What is required: Output the line with "((position rcv <" and every following line to the end of the material, exactly as they appear.

Excerpted data:
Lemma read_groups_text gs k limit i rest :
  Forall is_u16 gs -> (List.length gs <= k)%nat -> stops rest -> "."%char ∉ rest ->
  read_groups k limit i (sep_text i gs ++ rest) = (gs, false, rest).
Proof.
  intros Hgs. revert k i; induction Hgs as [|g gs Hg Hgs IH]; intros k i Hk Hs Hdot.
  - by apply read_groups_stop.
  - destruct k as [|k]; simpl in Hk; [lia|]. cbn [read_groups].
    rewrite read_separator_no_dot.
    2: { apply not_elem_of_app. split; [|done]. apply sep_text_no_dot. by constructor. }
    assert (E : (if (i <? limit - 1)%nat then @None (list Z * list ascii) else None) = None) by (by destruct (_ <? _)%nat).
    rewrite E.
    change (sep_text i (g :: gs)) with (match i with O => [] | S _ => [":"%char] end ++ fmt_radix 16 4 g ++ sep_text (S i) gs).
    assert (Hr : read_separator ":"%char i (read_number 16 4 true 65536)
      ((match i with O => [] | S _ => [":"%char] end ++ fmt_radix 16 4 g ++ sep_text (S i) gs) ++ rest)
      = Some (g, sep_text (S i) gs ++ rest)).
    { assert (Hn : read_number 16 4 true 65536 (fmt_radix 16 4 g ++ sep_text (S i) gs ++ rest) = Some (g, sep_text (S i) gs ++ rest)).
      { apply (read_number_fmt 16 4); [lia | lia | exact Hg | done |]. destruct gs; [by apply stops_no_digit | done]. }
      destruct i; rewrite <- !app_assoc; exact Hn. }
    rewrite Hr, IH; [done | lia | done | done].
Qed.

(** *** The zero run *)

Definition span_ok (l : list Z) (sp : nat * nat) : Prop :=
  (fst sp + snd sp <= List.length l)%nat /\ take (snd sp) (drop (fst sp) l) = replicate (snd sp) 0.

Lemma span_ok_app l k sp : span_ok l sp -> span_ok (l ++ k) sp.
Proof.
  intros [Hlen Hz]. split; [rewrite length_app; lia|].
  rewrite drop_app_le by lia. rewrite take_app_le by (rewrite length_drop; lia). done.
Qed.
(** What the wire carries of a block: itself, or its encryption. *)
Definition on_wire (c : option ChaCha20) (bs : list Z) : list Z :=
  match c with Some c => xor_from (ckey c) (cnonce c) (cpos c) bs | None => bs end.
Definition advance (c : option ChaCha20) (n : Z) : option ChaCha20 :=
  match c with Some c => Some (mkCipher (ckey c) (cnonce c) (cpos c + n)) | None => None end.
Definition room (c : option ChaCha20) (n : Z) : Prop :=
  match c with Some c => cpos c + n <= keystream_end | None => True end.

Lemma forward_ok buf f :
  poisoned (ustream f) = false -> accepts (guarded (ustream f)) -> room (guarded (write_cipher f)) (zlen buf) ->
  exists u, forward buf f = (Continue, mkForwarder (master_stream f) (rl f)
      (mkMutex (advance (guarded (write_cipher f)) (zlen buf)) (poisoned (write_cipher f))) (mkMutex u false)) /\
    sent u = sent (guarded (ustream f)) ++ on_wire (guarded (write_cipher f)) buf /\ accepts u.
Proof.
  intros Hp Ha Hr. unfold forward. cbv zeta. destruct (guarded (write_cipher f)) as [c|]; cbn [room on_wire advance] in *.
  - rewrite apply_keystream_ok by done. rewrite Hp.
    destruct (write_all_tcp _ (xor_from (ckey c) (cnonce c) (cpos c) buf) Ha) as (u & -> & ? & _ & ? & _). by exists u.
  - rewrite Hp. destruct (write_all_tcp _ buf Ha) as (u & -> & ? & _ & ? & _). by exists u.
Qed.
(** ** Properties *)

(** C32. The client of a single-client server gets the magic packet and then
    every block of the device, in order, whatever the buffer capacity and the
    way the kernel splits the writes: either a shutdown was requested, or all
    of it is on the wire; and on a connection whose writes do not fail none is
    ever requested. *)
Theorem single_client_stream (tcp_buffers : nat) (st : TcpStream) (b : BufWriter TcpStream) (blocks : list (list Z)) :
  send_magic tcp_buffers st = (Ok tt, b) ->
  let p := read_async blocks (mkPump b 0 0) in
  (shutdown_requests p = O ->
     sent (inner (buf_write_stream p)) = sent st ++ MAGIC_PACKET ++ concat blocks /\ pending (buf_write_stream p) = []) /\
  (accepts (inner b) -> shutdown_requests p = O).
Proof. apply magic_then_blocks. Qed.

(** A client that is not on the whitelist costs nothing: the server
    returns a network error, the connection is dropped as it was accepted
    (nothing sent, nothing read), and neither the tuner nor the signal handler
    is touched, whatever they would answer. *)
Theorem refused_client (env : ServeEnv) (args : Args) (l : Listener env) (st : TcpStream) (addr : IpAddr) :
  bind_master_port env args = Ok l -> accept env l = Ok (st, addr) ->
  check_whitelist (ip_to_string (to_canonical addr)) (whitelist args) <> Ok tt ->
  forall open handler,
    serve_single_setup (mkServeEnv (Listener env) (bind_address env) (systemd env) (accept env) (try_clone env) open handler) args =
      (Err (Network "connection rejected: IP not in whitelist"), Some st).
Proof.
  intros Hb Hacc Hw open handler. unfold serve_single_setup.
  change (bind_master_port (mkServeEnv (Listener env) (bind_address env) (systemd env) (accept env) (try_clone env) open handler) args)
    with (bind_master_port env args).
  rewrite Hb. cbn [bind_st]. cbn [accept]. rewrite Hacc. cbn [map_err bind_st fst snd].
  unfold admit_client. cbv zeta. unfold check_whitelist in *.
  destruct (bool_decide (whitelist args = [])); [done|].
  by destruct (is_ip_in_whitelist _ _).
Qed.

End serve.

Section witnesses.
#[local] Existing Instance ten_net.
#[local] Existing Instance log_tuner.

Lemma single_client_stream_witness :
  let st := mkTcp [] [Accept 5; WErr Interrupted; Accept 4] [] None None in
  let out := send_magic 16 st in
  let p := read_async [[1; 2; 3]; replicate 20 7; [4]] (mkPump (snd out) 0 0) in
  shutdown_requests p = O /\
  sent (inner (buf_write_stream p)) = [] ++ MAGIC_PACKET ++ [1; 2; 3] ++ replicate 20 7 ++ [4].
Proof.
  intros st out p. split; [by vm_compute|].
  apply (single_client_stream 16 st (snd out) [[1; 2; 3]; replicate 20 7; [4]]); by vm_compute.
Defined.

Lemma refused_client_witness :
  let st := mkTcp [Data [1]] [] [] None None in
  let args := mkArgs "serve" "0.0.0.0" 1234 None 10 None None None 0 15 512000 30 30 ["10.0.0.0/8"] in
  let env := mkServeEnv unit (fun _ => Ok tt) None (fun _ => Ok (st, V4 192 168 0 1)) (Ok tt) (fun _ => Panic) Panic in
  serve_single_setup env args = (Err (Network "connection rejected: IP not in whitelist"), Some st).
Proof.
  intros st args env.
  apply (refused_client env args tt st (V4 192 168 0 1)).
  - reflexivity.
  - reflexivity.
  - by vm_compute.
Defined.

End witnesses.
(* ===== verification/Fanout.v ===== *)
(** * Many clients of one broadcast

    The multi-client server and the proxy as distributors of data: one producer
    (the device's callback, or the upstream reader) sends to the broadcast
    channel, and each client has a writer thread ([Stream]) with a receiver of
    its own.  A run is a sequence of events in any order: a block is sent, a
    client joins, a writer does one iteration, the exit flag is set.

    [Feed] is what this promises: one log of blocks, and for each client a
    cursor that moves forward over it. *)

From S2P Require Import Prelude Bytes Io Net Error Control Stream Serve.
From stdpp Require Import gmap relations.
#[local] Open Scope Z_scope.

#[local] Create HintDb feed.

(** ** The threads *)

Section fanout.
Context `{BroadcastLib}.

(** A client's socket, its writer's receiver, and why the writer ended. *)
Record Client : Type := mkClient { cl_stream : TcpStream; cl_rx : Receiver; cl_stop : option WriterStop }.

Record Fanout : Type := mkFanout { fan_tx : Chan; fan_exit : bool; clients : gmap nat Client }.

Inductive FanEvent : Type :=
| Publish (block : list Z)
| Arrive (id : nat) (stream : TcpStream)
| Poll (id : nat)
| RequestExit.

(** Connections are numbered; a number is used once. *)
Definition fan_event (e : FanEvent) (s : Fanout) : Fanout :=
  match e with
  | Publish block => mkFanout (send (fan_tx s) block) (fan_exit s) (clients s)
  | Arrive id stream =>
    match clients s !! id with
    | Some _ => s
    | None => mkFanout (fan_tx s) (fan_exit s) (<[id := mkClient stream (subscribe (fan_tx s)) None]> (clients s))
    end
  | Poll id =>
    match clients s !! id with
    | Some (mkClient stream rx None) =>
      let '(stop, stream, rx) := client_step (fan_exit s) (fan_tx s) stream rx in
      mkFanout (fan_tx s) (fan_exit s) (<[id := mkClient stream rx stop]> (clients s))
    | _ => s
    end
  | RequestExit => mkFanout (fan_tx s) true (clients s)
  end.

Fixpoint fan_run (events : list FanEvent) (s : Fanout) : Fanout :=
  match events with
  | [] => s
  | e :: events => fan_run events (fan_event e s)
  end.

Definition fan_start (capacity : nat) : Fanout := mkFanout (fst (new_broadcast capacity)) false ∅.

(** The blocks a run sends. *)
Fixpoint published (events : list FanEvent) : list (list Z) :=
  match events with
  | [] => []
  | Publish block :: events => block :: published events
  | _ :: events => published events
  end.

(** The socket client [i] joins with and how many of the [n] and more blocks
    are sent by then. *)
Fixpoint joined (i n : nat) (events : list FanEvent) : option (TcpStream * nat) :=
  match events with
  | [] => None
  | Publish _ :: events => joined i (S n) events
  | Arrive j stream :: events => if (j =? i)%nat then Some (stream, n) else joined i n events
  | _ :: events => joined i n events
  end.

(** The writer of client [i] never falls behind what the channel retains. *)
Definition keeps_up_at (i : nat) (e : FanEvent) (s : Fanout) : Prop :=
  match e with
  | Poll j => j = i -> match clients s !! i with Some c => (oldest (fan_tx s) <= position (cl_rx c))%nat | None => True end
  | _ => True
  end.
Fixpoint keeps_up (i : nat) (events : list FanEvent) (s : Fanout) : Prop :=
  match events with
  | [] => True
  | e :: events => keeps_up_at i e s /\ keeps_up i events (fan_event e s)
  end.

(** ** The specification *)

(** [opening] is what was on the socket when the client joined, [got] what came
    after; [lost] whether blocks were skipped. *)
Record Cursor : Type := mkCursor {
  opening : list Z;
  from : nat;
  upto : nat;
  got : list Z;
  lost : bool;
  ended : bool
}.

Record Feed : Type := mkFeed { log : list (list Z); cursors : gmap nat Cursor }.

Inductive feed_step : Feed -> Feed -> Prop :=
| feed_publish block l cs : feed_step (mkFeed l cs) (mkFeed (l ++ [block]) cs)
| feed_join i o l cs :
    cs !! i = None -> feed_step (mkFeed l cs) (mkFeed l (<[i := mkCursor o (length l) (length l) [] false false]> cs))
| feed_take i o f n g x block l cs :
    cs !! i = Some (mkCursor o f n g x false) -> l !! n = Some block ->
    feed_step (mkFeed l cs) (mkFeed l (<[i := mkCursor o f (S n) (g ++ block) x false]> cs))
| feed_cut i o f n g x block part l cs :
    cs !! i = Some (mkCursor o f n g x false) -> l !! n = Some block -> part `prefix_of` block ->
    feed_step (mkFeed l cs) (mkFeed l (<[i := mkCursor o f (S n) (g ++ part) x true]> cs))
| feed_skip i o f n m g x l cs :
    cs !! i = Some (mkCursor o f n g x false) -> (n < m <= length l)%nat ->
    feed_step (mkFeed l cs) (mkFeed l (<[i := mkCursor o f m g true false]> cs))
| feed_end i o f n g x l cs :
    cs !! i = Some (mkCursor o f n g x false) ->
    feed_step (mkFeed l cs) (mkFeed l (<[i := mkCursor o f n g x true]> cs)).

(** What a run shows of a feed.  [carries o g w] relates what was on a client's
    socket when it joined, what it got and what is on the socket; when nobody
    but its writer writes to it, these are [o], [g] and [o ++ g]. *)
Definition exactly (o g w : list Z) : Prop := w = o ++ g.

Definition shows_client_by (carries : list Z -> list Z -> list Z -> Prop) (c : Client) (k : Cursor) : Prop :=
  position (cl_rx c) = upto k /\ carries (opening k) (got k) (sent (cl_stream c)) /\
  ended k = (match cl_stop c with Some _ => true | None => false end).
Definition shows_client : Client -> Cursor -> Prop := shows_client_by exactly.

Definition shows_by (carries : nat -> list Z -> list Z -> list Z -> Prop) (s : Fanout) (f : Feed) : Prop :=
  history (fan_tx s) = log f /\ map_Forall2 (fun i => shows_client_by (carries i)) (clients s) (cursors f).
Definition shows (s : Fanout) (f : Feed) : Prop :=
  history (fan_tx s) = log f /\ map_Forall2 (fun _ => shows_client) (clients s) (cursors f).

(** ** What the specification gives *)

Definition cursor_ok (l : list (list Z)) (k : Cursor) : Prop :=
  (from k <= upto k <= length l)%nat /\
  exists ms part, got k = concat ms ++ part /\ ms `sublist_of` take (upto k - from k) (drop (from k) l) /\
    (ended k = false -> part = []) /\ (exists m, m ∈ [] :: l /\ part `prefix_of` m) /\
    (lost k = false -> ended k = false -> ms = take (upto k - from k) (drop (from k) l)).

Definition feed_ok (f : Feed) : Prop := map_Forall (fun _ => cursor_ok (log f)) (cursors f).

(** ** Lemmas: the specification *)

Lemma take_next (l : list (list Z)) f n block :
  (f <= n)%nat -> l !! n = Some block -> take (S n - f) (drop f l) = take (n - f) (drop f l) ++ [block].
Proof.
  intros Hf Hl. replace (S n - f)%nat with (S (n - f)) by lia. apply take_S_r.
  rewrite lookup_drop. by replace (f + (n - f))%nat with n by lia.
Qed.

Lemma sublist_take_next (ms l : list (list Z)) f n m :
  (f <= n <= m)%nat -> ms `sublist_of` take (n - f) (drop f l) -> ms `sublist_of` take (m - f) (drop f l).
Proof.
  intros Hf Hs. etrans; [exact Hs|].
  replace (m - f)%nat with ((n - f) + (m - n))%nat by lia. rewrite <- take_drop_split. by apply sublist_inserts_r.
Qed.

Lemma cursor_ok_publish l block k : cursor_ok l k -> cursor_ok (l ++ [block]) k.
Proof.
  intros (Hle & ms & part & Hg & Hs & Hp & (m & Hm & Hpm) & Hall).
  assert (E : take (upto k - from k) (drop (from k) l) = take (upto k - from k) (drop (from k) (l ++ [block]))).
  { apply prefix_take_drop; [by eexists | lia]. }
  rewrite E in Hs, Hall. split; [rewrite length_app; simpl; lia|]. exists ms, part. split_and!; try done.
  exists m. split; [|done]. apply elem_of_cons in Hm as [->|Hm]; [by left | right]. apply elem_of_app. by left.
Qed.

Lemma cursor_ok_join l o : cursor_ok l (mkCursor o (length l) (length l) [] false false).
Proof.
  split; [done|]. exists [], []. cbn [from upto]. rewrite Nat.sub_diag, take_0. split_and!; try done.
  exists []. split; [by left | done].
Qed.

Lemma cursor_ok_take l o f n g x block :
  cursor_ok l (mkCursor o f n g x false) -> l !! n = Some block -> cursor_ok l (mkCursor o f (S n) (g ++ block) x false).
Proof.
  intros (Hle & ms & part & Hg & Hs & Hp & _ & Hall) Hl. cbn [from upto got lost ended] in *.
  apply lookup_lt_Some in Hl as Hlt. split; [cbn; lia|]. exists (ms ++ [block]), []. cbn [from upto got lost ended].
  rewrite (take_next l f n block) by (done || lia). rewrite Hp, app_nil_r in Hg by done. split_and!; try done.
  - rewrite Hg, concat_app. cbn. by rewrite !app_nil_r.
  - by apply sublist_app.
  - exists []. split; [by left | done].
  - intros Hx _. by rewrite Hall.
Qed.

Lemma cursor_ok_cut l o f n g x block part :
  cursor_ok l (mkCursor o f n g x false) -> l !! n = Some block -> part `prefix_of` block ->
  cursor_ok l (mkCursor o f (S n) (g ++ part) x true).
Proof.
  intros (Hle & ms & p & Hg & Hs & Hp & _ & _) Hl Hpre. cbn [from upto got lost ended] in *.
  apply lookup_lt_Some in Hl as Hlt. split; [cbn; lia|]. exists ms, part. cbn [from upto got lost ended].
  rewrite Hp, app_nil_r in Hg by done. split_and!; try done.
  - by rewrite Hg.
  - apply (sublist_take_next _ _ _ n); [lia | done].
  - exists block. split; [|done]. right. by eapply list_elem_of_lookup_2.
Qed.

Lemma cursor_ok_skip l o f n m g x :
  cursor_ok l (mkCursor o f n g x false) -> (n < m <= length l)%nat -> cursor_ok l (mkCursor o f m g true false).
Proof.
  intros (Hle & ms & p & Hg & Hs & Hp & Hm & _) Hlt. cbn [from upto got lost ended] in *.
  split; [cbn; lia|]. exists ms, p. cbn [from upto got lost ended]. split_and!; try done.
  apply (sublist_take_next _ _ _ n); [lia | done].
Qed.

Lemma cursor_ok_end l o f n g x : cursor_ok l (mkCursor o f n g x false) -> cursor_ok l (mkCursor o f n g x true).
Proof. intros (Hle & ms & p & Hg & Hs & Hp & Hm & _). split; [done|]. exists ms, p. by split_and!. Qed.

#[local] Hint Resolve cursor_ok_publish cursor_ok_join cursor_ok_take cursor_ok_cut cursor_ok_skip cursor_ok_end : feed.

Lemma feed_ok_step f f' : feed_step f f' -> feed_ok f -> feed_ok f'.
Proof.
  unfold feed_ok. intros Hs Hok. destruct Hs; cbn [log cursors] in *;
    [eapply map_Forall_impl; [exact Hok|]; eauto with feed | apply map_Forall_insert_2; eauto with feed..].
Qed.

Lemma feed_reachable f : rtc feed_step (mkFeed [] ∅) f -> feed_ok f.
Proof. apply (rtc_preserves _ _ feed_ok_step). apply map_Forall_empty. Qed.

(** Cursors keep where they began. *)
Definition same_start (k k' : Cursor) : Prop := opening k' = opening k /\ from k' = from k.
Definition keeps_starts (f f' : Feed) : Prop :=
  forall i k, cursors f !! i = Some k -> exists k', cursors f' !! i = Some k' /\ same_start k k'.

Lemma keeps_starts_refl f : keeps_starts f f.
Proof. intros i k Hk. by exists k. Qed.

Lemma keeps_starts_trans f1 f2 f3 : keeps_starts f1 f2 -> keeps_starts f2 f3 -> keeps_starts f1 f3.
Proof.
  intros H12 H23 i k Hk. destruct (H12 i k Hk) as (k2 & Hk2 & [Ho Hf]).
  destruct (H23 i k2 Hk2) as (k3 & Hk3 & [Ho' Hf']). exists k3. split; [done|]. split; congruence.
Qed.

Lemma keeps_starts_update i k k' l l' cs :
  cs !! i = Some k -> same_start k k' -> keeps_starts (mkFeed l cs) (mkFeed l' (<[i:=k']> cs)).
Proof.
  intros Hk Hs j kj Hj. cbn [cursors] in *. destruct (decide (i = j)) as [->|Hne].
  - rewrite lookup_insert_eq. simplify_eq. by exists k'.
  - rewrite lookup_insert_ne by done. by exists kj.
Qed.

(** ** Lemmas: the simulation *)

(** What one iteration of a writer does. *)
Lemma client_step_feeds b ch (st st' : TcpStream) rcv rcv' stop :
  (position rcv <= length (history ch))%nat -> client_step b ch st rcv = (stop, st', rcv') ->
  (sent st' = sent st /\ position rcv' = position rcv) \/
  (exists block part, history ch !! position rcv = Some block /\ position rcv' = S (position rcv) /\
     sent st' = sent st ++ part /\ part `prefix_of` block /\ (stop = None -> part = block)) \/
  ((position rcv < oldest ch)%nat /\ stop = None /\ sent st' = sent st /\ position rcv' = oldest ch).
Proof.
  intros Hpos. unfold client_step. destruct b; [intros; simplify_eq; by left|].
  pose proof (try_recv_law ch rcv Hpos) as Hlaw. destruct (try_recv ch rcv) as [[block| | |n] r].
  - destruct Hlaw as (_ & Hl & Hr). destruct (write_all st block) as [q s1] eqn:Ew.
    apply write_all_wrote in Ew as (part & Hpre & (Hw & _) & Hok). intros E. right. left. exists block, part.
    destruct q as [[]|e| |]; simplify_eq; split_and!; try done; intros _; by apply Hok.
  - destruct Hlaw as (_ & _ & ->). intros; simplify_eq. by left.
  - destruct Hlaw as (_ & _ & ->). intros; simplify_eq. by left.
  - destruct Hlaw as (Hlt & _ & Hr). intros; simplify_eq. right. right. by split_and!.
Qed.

Answer section:
  ((position rcv < oldest ch)%nat /\ stop = None /\ sent st' = sent st /\ position rcv' = oldest ch).
Proof.
  intros Hpos. unfold client_step. destruct b; [intros; simplify_eq; by left|].
  pose proof (try_recv_law ch rcv Hpos) as Hlaw. destruct (try_recv ch rcv) as [[block| | |n] r].
  - destruct Hlaw as (_ & Hl & Hr). destruct (write_all st block) as [q s1] eqn:Ew.
    apply write_all_wrote in Ew as (part & Hpre & (Hw & _) & Hok). intros E. right. left. exists block, part.
    destruct q as [[]|e| |]; simplify_eq; split_and!; try done; intros _; by apply Hok.
  - destruct Hlaw as (_ & _ & ->). intros; simplify_eq. by left.
  - destruct Hlaw as (_ & _ & ->). intros; simplify_eq. by left.
  - destruct Hlaw as (Hlt & _ & Hr). intros; simplify_eq. right. right. by split_and!.
Qed.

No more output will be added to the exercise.